Identification of a mutation that causes exon skipping during collagen pre-mRNA splicing in an Ehlers-Danlos syndrome variant

Recent biochemical studies have shown that the fibroblasts from a patient with Ehlers-Danlos Syndrome Type VIIB produce nearly equal amounts of normal and shortened pro-α2(I) collagen chains (Wirtz., M.K., Glanville, R.W., Steinmann, B., Rao, V.H., and Hollister, D. (1987) J. Biol. Chem. 262, 16376-16385). Compositional and sequencing studies of the abnormal pro-α2(I) chain identified an interstitial deletion of 18 residues corresponding to the N-telopeptide of the collagen molecule. Since this region is encoded by a 54-base pair exon, number 6, the protein defect could have been caused by gene deletion, abnormal pre-mRNA splicing, or both. Here, in order to elucidate the molecular nature of this mutation we have analyzed the sequences of pro-α2(I) collagen cDNA and genomic clones obtained from RNA and DNA of the patient's fibroblasts.
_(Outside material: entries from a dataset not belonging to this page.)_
(* ===== verification/BlobGCThm.v ===== *)
(** What the garbage collector may remove ([BlobGC]).

    The collector runs among everything else: its calls find arbitrary states
    ([observe], [effects]).  A reference that moves between the places it scans
    (mail records, the two queues, the spool's directories) can slip through a
    scan only by moving against the order of the scan while it runs, and a
    removal needs two scans to miss it. *)

From S2P Require Import Prelude GoStrings Pebble Proto Mailbox Credentials Queue Envelope Spool BlobStore BlobGC PoolThm.
From Stdlib Require Import Ascii.

(** * Programs against observations *)

Lemma observe_bind {S A C} (p : prog S A) (g : A -> prog S C) obs c :
  observe (pbind p g) obs = Some c <->
  exists o1 o2 a, obs = o1 ++ o2 /\ observe p o1 = Some a /\ observe (g a) o2 = Some c.
Proof.
  revert obs. induction p as [a|en X f k IH]; intros obs; cbn.
  - split; [intros; by exists [], obs, a|]. intros ([|??]&o2&a'&->&?&?); by simplify_eq/=.
  - destruct obs as [|[now s] obs].
    { split; [done|]. by intros ([|??]&o2&a&?&?&?). }
    destruct (en s) eqn:E.
    + rewrite IH. split.
      * intros (o1&o2&a&->&?&?). exists ((now, s) :: o1), o2, a. cbn. by rewrite E.
      * intros ([|[??] o1]&o2&a&?&Ho&?); simplify_eq/=. rewrite E in Ho. by exists o1, o2, a.
    + split; [done|]. intros ([|[??] o1]&o2&a&?&Ho&?); simplify_eq/=. by rewrite E in Ho.
Qed.

(** A call of [pbind p g] belongs to [p], or to [g a] after [p] returned [a]. *)
Lemma effects_bind {S A C} (p : prog S A) (g : A -> prog S C) obs e :
  e ∈ effects (pbind p g) obs ->
  e ∈ effects p obs \/ exists o1 o2 a, obs = o1 ++ o2 /\ observe p o1 = Some a /\ e ∈ effects (g a) o2.
Proof.
  revert obs. induction p as [a|en X f k IH]; intros obs; cbn; [intros; right; by exists [], obs, a|].
  destruct obs as [|[now s] obs]; [by left|]. destruct (en s) eqn:E; [|by left].
  intros [->|He]%elem_of_cons; [left; left|]. destruct (IH _ _ He) as [?|(o1&o2&a&->&?&?)]; [left; by right|].
  right. exists ((now, s) :: o1), o2, a. cbn. by rewrite E.
Qed.
(* ===== verification/Fsm.v ===== *)
(** The replicated state machine: [internal/cluster/fsm.go], and the leader's
    apply path of [internal/cluster/forward.go].

    A node applies committed log entries to its Pebble store, dispatches the
    synthetic commands, publishes mailbox events and feeds the derived indexes
    inline or through a bounded queue drained by one worker. *)

From S2P Require Import Prelude GoStrings Pebble Proto Mailbox MailboxInv Notify QueueCommand Bayes Acl Credentials UserData.
From Stdlib Require Import Ascii.

(** * Records *)

(** The legacy JSON command. *)
Record Command := mkLegacy { lc_Op : string; lc_Key : string; lc_Value : string }.

#[global] Instance Command_eq_dec : EqDecision Command.
Proof. solve_decision. Defined.
#[global] Instance Command_countable : Countable Command.
Proof.
  apply (inj_countable' (fun c => (lc_Op c, lc_Key c, lc_Value c)) (fun '(a, b, c) => mkLegacy a b c)).
  by intros [].
Defined.

Record RaftLog := mkLog { log_Index : Z; log_Data : string }.

(** The calls made to the SQLite and Bleve indexes, the GAL and the blob
    syncer, whose implementations are outside this model. *)
Inductive IndexOp :=
| IndexMail (userID guid : string) (meta : MailMeta)
| DeleteMail (userID guid : string)
| IndexProfile (userID : string) (profile : UserProfile)
| RemoveProfile (userID : string)
| EnqueueBlob (hash : string).

Class FsmCodecs := {
  fc_cmd :: Codec RaftCommand;
  fc_legacy :: Codec Command;
  fc_profile :: Codec UserProfile;
  fc_move :: Codec queueMovePayload;
  fc_train :: Codec bayesTrainPayload;
}.
Class FsmCodecLaws `{FsmCodecs} := {
  fl_cmd :: ProtoLaws RaftCommand;
  (** [RaftCommand] holds bytes only: it always encodes. *)
  fl_cmd_clean c : clean c;
}.

Definition raftAppliedIndexKey : string := "/system/raft/applied_index".
Definition indexQueueDepth : nat := 4096.

(** The node's mutable state.  [f_queue] is [None] until [StartIndexer]. *)
Record FSM (DB : Type) := mkFSM {
  f_store : DB;
  f_notifier : bool;
  f_blobSync : bool;
  f_queue : option (list RaftCommand);
  f_index : list IndexOp;          (* index calls made so far, in order *)
  f_events : list MailboxEvent }.  (* events published so far, in order *)
Arguments mkFSM {DB} _ _ _ _ _ _.
Arguments f_store {DB} _. Arguments f_notifier {DB} _. Arguments f_blobSync {DB} _.
Arguments f_queue {DB} _. Arguments f_index {DB} _. Arguments f_events {DB} _.

Definition opStringToProto (op : string) : Op :=
  if String.eqb op "put" then OP_PUT else if String.eqb op "delete" then OP_DELETE else OP_UNSPECIFIED.

(** Only per-user mail and event objects may be indexed in the background. *)
Definition isDeferrableIndexKey (k : string) : bool :=
  if negb (HasPrefix k "/user/") || HasSuffix k "/profile" then false else
  match SplitN k "/" 5 with
  | [_; _; _; ty; _] => String.eqb ty "mail" || String.eqb ty "event"
  | _ => false
  end.

Section Fsm.
Context {DB : Type} `{PebbleDB DB} `{MailCodecs} `{GoUnicode} `{CredCodecs} `{AclCodecs} `{FsmCodecs}.
Implicit Types f : FSM DB.

Definition with_store f (s : DB) : FSM DB := mkFSM s (f_notifier f) (f_blobSync f) (f_queue f) (f_index f) (f_events f).
Definition with_queue f q : FSM DB := mkFSM (f_store f) (f_notifier f) (f_blobSync f) q (f_index f) (f_events f).
Definition with_index f (ops : list IndexOp) : FSM DB :=
  mkFSM (f_store f) (f_notifier f) (f_blobSync f) (f_queue f) (f_index f ++ ops) (f_events f).
Definition with_events f (evs : list MailboxEvent) : FSM DB :=
  mkFSM (f_store f) (f_notifier f) (f_blobSync f) (f_queue f) (f_index f) (f_events f ++ evs).

(** Run a store operation on the node's store. *)
Definition on_store {A} (m : GoM DB A) : GoM (FSM DB) A := fun f =>
  let (s', r) := m (f_store f) in (with_store f s', r).

(** * The applied-index watermark *)

Definition appliedIndex (ps : DB) : Z :=
  match Get ps raftAppliedIndexKey with
  | Err _ => 0
  | Ok v => if Nat.eqb (String.length v) 8 then be_get 0 v else 0
  end.

(** A failure to persist it is only logged. *)
Definition setAppliedIndex (idx : Z) f : FSM DB :=
  with_store f (Set_ raftAppliedIndexKey (be_put 8 idx) (f_store f)).1.

(** * Derived indexes *)

(** Blob hashes a mail record refers to. *)
Definition blob_refs (meta : MailMeta) : list IndexOp :=
  (match mm_RawMessage meta with
   | Some b => if String.eqb (br_Hash b) "" then [] else [EnqueueBlob (br_Hash b)]
   | None => []
   end) ++ (EnqueueBlob <$> filter (fun h => h <> "") (br_Hash <$> mm_Attachments meta)).
Definition enqueueBlobRefs (cmd : RaftCommand) : list IndexOp :=
  if negb (Contains (cmd_Key cmd) "/mail/") then [] else
  match unmarshal (cmd_Value cmd) with Err _ => [] | Ok meta => blob_refs meta end.

Definition indexStoreObject (userID guid : string) (isMail : bool) (cmd : RaftCommand) : list IndexOp :=
  match cmd_Op cmd with
  | OP_DELETE => if isMail then [DeleteMail userID guid] else []
  | _ => if isMail then match unmarshal (cmd_Value cmd) with Err _ => [] | Ok meta => [IndexMail userID guid meta] end
         else []
  end.

Definition removeProfile (userID : string) : list IndexOp :=
  if String.eqb userID "" then [] else [RemoveProfile userID].
Definition indexProfile (userID : string) (cmd : RaftCommand) : list IndexOp :=
  match cmd_Op cmd with
  | OP_DELETE => removeProfile userID
  | _ => match unmarshal (cmd_Value cmd) with Err _ => [] | Ok profile => [IndexProfile userID profile] end
  end.

(** The index calls one command makes. *)
Definition runDerivedIndexes (blobSync : bool) (cmd : RaftCommand) : list IndexOp :=
  (if HasPrefix (cmd_Key cmd) "/user/" then
     match SplitN (cmd_Key cmd) "/" 5 with
     | [_; _; userID; objType; guid] =>
         if String.eqb objType "mail" then indexStoreObject userID guid true cmd
         else if String.eqb objType "event" then indexStoreObject userID guid false cmd else []
     | [_; _; userID; "profile"] => indexProfile userID cmd
     | _ => []
     end
   else []) ++
  (if blobSync && bool_decide (cmd_Op cmd = OP_PUT) then enqueueBlobRefs cmd else []).

(** Queue the work, or run it inline when there is no worker, the key is not
    deferrable, or the queue is full. *)
Definition updateDerivedIndexes (cmd : RaftCommand) f : FSM DB :=
  match f_queue f with
  | Some q =>
      if negb (isDeferrableIndexKey (cmd_Key cmd)) then with_index f (runDerivedIndexes (f_blobSync f) cmd)
      else if (length q <? indexQueueDepth)%nat then with_queue f (Some (q ++ [cmd]))
      else with_index f (runDerivedIndexes (f_blobSync f) cmd)
  | None => with_index f (runDerivedIndexes (f_blobSync f) cmd)
  end.

Definition StartIndexer f : FSM DB := match f_queue f with Some _ => f | None => with_queue f (Some []) end.

(** One iteration of the worker. *)
Definition worker_step f : FSM DB :=
  match f_queue f with
  | Some (cmd :: q) => with_index (with_queue f (Some q)) (runDerivedIndexes (f_blobSync f) cmd)
  | _ => f
  end.

(** The worker empties the queue, as it does when its context ends. *)
Definition drain f : FSM DB := Nat.iter (length (default [] (f_queue f))) worker_step f.

Definition handleMailboxCommandResult (result : option MailboxCommandResult) f : FSM DB :=
  match result with
  | Some r =>
      match cr_NewMail r with
      | Some nm =>
          match nm_Meta nm with
          | Some meta =>
              match marshal meta with
              | Err _ => f
              | Ok metaBytes => updateDerivedIndexes (mkCmd OP_PUT (mailMetaKey (nm_UserID nm) (nm_GUID nm)) metaBytes) f
              end
          | None => f
          end
      | None => f
      end
  | None => f
  end.

(** * Applying entries *)

Definition is_put (cmd : RaftCommand) : bool := bool_decide (cmd_Op cmd = OP_PUT).

(** The plain key-value write of a command. *)
Definition plain_write (op : Op) (key value unknown : string) : GoM DB unit :=
  match op with
  | OP_PUT => Set_ key value
  | OP_DELETE => Delete key
  | OP_UNSPECIFIED => gfail (Errorf ("unknown op: " +:+ unknown))
  end.

Definition applyProto (cmd : RaftCommand) : GoM (FSM DB) unit := fun f =>
  let pending := PrepareNotify (f_store f) (f_notifier f) cmd in
  let key := cmd_Key cmd in
  if is_put cmd && IsMailboxSyntheticCommand key then
    match on_store (ApplyMailboxCommand cmd) f with
    | (f1, Err e) => (f1, Err e)
    | (f1, Ok result) =>
        let f2 := handleMailboxCommandResult result f1 in
        (with_events f2 (Emit pending (f_store f2) result), Ok tt)
    end
  else if is_put cmd && IsQueueSyntheticCommand key then on_store (ApplyQueueCommand cmd) f
  else if is_put cmd && IsBayesSyntheticCommand key then on_store (ApplyBayesTrainCommand cmd) f
  else if is_put cmd && IsACLSyntheticCommand key then on_store (ApplyACLCommand cmd) f
  else if is_put cmd && IsAppPasswordSyntheticCommand key then on_store (ApplyAppPasswordTouch cmd) f
  else if is_put cmd && IsAppPasswordTicketCommand key then on_store (ApplyAppPasswordTicketConsume cmd) f
  else
    match on_store (plain_write (cmd_Op cmd) key (cmd_Value cmd) "OP_UNSPECIFIED") f with
    | (f1, Err e) => (f1, Err e)
    | (f1, Ok _) =>
        let f2 := updateDerivedIndexes cmd f1 in
        (with_events f2 (Emit pending (f_store f2) None), Ok tt)
    end.

Definition applyLegacy (c : Command) : GoM (FSM DB) unit := fun f =>
  match on_store (plain_write (opStringToProto (lc_Op c)) (lc_Key c) (lc_Value c) (quote (lc_Op c))) f with
  | (f1, Err e) => (f1, Err e)
  | (f1, Ok _) => (updateDerivedIndexes (mkCmd (opStringToProto (lc_Op c)) (lc_Key c) (lc_Value c)) f1, Ok tt)
  end.

Definition applyEntry (log : RaftLog) : GoM (FSM DB) unit := fun f =>
  let legacy :=
    match unmarshal (log_Data log) with
    | Err e => (f, Err (Wrap "unmarshal command" e))
    | Ok c => applyLegacy c f
    end in
  match unmarshal (log_Data log) with
  | Ok cmd => match cmd_Op cmd with OP_UNSPECIFIED => legacy | _ => applyProto cmd f end
  | Err _ => legacy
  end.

Definition Apply (log : RaftLog) : GoM (FSM DB) unit := fun f =>
  if negb (log_Index log =? 0) && (log_Index log <=? appliedIndex (f_store f)) then (f, Ok tt) else
  let (f1, r) := applyEntry log f in
  (if log_Index log =? 0 then f1 else setAppliedIndex (log_Index log) f1, r).

(** * Snapshots *)

(** [Restore] replaces every key under "/" by the snapshot's, in one batch.
    [snap] is the scan of the extracted snapshot store. *)
Fixpoint stage_snapshot (l : list (string * result string)) : result (list batch_op) :=
  match l with
  | [] => Ok []
  | (k, v) :: l' =>
      let? val := wrapf "reading restored value" (iter_value v) in
      let? rest := stage_snapshot l' in
      Ok (BSet k val :: rest)
  end.
Definition Restore (snapshot : DB) : GoM (FSM DB) unit :=
  let! l := glift (wrapf "scanning restored data" (PrefixScan snapshot "/")) in
  let! sets := glift (stage_snapshot l) in
  on_store (gwrap "applying restore batch" (commit (BDeleteRange "/" "0" :: sets))).

(** * The leader *)

Record Node := mkNode { n_fsm : FSM DB; n_last : Z; n_leader : bool }.

Definition NotLeaderError : err := Sentinel "not the raft leader".

(** [cluster.ApplyCommand]: on the leader the entry gets the next log index and
    is applied; the FSM's error response is returned. *)
Definition node_ApplyCommand (cmd : RaftCommand) (n : Node) : Node * result unit :=
  if negb (n_leader n) then (n, Err NotLeaderError) else
  match marshal cmd with
  | Err e => (n, Err (Wrap "encoding command" e))
  | Ok data =>
      let idx := n_last n + 1 in
      let (f', r) := Apply (mkLog idx data) (n_fsm n) in
      (mkNode f' idx (n_leader n), wrapf "fsm apply" r)
  end.

End Fsm.
Definition set_auth (s : Session) (authed : bool) (userID epoch app : string) (failures : Z) : Session :=
  mkSession (ss_from s) (ss_localRcpts s) (ss_externalRcpts s) authed userID epoch app (ss_submission s) (ss_remoteIP s) (ss_spfResult s) failures
    (ss_declaredSize s) (ss_dsnRet s) (ss_dsnEnvID s) (ss_localDSN s) (ss_externalDSN s).
Definition set_mail (s : Session) (from spf : string) (size : Z) (ret envid : string) : Session :=
  mkSession from (ss_localRcpts s) (ss_externalRcpts s) (ss_authed s) (ss_userID s) (ss_epoch s) (ss_appPassword s) (ss_submission s) (ss_remoteIP s)
    spf (ss_authFailures s) size ret envid (ss_localDSN s) (ss_externalDSN s).
Definition set_rcpts (s : Session) (local external : list string) (ldsn edsn : list RcptDSN) : Session :=
  mkSession (ss_from s) local external (ss_authed s) (ss_userID s) (ss_epoch s) (ss_appPassword s) (ss_submission s) (ss_remoteIP s)
    (ss_spfResult s) (ss_authFailures s) (ss_declaredSize s) (ss_dsnRet s) (ss_dsnEnvID s) ldsn edsn.
Definition addLocal (to : string) (d : RcptDSN) (s : Session) : Session :=
  set_rcpts s (ss_localRcpts s ++ [to]) (ss_externalRcpts s) (ss_localDSN s ++ [d]) (ss_externalDSN s).
Definition addExternal (to : string) (d : RcptDSN) (s : Session) : Session :=
  set_rcpts s (ss_localRcpts s) (ss_externalRcpts s ++ [to]) (ss_localDSN s) (ss_externalDSN s ++ [d]).
Definition Reset (s : Session) : Session :=
  mkSession "" [] [] (ss_authed s) (ss_userID s) (ss_epoch s) (ss_appPassword s) (ss_submission s) (ss_remoteIP s) "" (ss_authFailures s) 0 "" "" [] [].

(** * What a session changes *)

Inductive smtp_event :=
  | EvTry (username : string) (ok : bool)
  | EvSpool (at_ : Z) (envs : list QueueEnvelope) (ok : bool)
  | EvRelay (at_ : Z) (msg : OutboundMessage) (content : string) (ok : bool)
  | EvFallback (at_ : Z) (from : string) (rcpts : list string).

Section Sessions.
Context {DB B : Type} `{PebbleDB DB} `{BlobOps B} `{Codec OutboundMessage} `{Codec QueueEnvelope} `{RaftApplier DB} `{DeliverExt} `{GoUnicode} `{NetMail} `{Sha256}.
Variable b : Backend.

Record World := mkWorld {
  w_db : DB; w_blobs : B; w_spool : Spool; w_authFail : Auth.Limiter; w_inbound : option Inbound.inboundRateLimiter;
  w_outbound : option Inbound.inboundRateLimiter; w_rcpts : option Outbound.RateLimiter; w_uuid : nat; w_events : list smtp_event }.
Implicit Types w : World.
Definition w_say w (e : smtp_event) : World :=
  mkWorld (w_db w) (w_blobs w) (w_spool w) (w_authFail w) (w_inbound w) (w_outbound w) (w_rcpts w) (w_uuid w) (w_events w ++ [e]).
Definition w_set_auth w (l : Auth.Limiter) : World :=
  mkWorld (w_db w) (w_blobs w) (w_spool w) l (w_inbound w) (w_outbound w) (w_rcpts w) (w_uuid w) (w_events w).
Definition w_set_limits w (i o : option Inbound.inboundRateLimiter) (r : option Outbound.RateLimiter) : World :=
  mkWorld (w_db w) (w_blobs w) (w_spool w) (w_authFail w) i o r (w_uuid w) (w_events w).
Definition w_set_stores w (db : DB) (bs : B) (sp : Spool) (n : nat) : World :=
  mkWorld db bs sp (w_authFail w) (w_inbound w) (w_outbound w) (w_rcpts w) n (w_events w).

(** * Accounts *)

Definition checkAccountLive (now : Z) (s : Session) : option SMTPError :=
  match b_state b with
  | None => None
  | Some read =>
      match read now (ss_userID s) (ss_appPassword s) with
      | Err _ => Some (mkSmtp 451 (4, 3, 0) "Temporary local error, please try again later")
      | Ok st => if Live st (ss_epoch s) then None else Some (mkSmtp 535 (5, 7, 8) "Account no longer available")
      end
  end.
Definition guarded (s : Session) : bool := ss_submission s && ss_authed s.
Definition check_live (now : Z) (s : Session) : option SMTPError := if guarded s then checkAccountLive now s else None.
Definition checkSendAs (now : Z) (s : Session) (addr : string) : option SMTPError :=
  let unavailable := mkSmtp 451 (4, 3, 0) "Sender policy temporarily unavailable" in
  match b_policy b with
  | None => Some unavailable
  | Some can =>
      match can now (ss_userID s) addr with
      | Err _ => Some unavailable
      | Ok ok => if ok then None else Some (mkSmtp 553 (5, 7, 1) "Sender address not owned by authenticated user")
      end
  end.

Definition maxAuthFailures : Z := 5.
Definition errAuthBadCredentials : SMTPError := mkSmtp 535 (5, 7, 8) "Authentication credentials invalid".
Definition errAuthTemporary : SMTPError := mkSmtp 454 (4, 7, 0) "Temporary authentication failure".
Definition ip_string (s : Session) : string := default "" (ss_remoteIP s).
Definition auth_failed (now : Z) (username : string) (s : Session) w : Session * World :=
  (set_auth s (ss_authed s) (ss_userID s) (ss_epoch s) (ss_appPassword s) (ss_authFailures s + 1),
   w_set_auth (w_say w (EvTry username false)) (Auth.Fail_ now (ip_string s) username (w_authFail w)).1).
Definition AuthPlain (now : Z) (username password : string) (s : Session) w : Session * World * option SMTPError :=
  let throttled := Some (mkSmtp 454 (4, 7, 0) "Too many authentication failures; try again later") in
  if maxAuthFailures <=? ss_authFailures s then (s, w, throttled) else
  let (l, blocked) := Auth.Blocked now (ip_string s) (w_authFail w) in
  let w := w_set_auth w l in
  if blocked then (s, w, throttled) else
  match b_auth b now username password with
  | Err e => let (s, w) := auth_failed now username s w in (s, w, Some (if errors_is e ErrBadCredentials then errAuthBadCredentials else errAuthTemporary))
  | Ok (userID, profile, appPassword) =>
      match profile with
      | None => let (s, w) := auth_failed now username s w in (s, w, Some errAuthBadCredentials)
      | Some prof =>
          if up_Disabled prof then let (s, w) := auth_failed now username s w in (s, w, Some errAuthBadCredentials) else
          let w := w_say w (EvTry username true) in
          let w := if String.eqb appPassword "" then w_set_auth w (Auth.Succeed_ now (ip_string s) username (w_authFail w)) else w in
          (set_auth s true userID (ProtocolEpoch prof) appPassword 0, w, None)
      end
  end.
Definition AuthMechanisms (s : Session) : list string := if negb (ss_submission s) then [] else ["PLAIN"; "LOGIN"].
(** LOGIN asks for the username unless it came first, then for the password. *)
Record loginServer := mkLogin { lo_username : string; lo_step : nat }.
Inductive login_reply := LChallenge (prompt : string) | LTry (username password : string) | LUnexpected.
Definition login_Next (response : string) (l : loginServer) : loginServer * login_reply :=
  match lo_step l with
  | 0%nat => if String.eqb response "" then (mkLogin (lo_username l) 1, LChallenge "Username:") else (mkLogin response 2, LChallenge "Password:")
  | 1%nat => (mkLogin response 2, LChallenge "Password:")
  | 2%nat => (l, LTry (lo_username l) response)
  | _ => (l, LUnexpected)
  end.
Definition Auth_cmd (now : Z) (mech username password : string) (s : Session) w : Session * World * option SMTPError :=
  if negb (ss_submission s) || negb (bool_decide (mech ∈ ["PLAIN"; "LOGIN"]))
  then (s, w, Some (mkSmtp 502 (5, 7, 0) "Authentication not supported")) else AuthPlain now username password s w.

(** * MAIL *)

Definition hasControlChar (v : string) : bool := existsb (fun r => IsControl (MailText.code_point r)) (MailText.runes v).
Definition maxDSNEnvelopeIDLen : nat := 100.
Definition maxDSNOriginalRcpt : nat := 500.
Definition extractDomain (email : string) : string := match SplitN email "@" 2 with [_; d] => ToLower d | _ => "" end.

Definition Mail (now : Z) (from : string) (opts : option MailOptions) (s : Session) : Session * option SMTPError :=
  let size := match opts with Some o => if 0 <? mo_Size o then mo_Size o else 0 | None => 0 end in
  let s := set_mail s (ss_from s) (ss_spfResult s) size "" "" in
  let malformed := match opts with Some o => (maxDSNEnvelopeIDLen <? String.length (mo_EnvelopeID o))%nat || hasControlChar (mo_EnvelopeID o) | None => false end in
  if malformed then (s, Some (mkSmtp 501 (5, 5, 4) "Malformed ENVID parameter value")) else
  if ss_submission s && negb (ss_authed s) then (s, Some (mkSmtp 530 (5, 7, 0) "Authentication required")) else
  if b_storageLow b now then (s, Some (mkSmtp 452 (4, 3, 1) "Insufficient system storage")) else
  match check_live now s with
  | Some e => (s, Some e)
  | None =>
      match (if guarded s then checkSendAs now s from else None) with
      | Some e => (s, Some e)
      | None =>
          let spf := match b_spf b, ss_remoteIP s with
                     | Some check, Some ip => let domain := extractDomain from in
                                              if String.eqb domain "" then ss_spfResult s else check ip domain
                     | _, _ => ss_spfResult s
                     end in
          (set_mail s from spf size (match opts with Some o => mo_Return o | None => "" end) (match opts with Some o => mo_EnvelopeID o | None => "" end), None)
      end
  end.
Using oligomer-specific cloning we identified a cDNA that contains a 54-base pair deletion corresponding precisely to the sequence of exon 6. Identification of the normal gene was based on the finding of an identical sequence polymorphism in a normal cDNA and in the genomic clone derived from one of the two collagen alleles. The other gene, instead, displayed a base substitution (T to C) in the obligatory GT dinucleotide of the 5' splice-site sequence of intron 6. Analysis of nearly 100 base pairs immediately 5' to exons 5, 6, and 7, and 3' to exons 5 and 7 did not reveal any additional change. Therefore, the data strongly suggest that the observed GT-to-GC transition at the splice donor site of intron 6 generates an abnormally spliced mRNA in which the sequence of exon 5 is joined to the sequence of exon 7. Since skipping of exon 6 does not interfere with the coding frame of the mRNA, the resulting shortened polypeptide, albeit utilized in the assembly of a procollagen trimer, ultimately causes the Ehlers-Danlos Syndrome Type VII phenotype.